Description of the task:
Find every line in the records below that holds the word "Import", and copy it out.

Source material:
────────────────────
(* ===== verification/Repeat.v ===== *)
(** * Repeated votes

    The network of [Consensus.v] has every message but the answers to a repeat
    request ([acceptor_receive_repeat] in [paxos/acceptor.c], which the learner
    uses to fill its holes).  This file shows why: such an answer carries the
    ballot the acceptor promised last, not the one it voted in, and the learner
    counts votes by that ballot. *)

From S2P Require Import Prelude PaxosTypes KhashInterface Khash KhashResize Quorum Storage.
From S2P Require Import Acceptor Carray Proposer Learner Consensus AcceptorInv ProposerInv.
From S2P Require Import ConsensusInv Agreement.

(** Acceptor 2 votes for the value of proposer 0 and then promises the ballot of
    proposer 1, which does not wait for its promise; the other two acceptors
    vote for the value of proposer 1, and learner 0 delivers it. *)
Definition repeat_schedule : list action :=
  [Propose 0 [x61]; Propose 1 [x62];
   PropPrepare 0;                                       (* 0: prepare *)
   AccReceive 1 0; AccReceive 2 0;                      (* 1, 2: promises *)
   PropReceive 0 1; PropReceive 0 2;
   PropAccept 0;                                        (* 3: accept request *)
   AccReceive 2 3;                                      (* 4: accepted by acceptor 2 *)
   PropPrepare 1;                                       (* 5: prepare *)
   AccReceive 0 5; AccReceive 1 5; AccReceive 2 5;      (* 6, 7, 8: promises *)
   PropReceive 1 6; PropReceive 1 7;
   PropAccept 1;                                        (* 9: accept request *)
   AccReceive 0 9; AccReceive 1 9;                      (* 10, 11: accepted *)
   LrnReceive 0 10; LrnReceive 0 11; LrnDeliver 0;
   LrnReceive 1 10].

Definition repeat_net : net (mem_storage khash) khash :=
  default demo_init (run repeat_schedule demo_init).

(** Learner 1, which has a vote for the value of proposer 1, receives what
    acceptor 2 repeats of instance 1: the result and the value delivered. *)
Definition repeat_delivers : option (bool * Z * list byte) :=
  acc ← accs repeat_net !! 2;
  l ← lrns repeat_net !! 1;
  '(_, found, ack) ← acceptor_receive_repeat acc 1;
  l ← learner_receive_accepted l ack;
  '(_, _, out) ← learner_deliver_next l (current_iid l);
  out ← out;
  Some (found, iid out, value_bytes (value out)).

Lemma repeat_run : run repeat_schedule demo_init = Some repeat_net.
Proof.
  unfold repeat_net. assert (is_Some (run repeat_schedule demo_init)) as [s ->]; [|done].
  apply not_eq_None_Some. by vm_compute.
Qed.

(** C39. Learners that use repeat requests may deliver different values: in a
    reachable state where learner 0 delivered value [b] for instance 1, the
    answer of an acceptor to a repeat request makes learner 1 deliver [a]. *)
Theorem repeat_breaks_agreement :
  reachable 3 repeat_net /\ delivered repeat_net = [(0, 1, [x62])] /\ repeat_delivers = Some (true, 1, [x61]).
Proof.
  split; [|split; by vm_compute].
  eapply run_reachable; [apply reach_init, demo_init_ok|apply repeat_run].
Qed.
────────────────────
Expected answer:
From S2P Require Import Prelude PaxosTypes KhashInterface Khash KhashResize Quorum Storage.
From S2P Require Import Acceptor Carray Proposer Learner Consensus AcceptorInv ProposerInv.
From S2P Require Import ConsensusInv Agreement.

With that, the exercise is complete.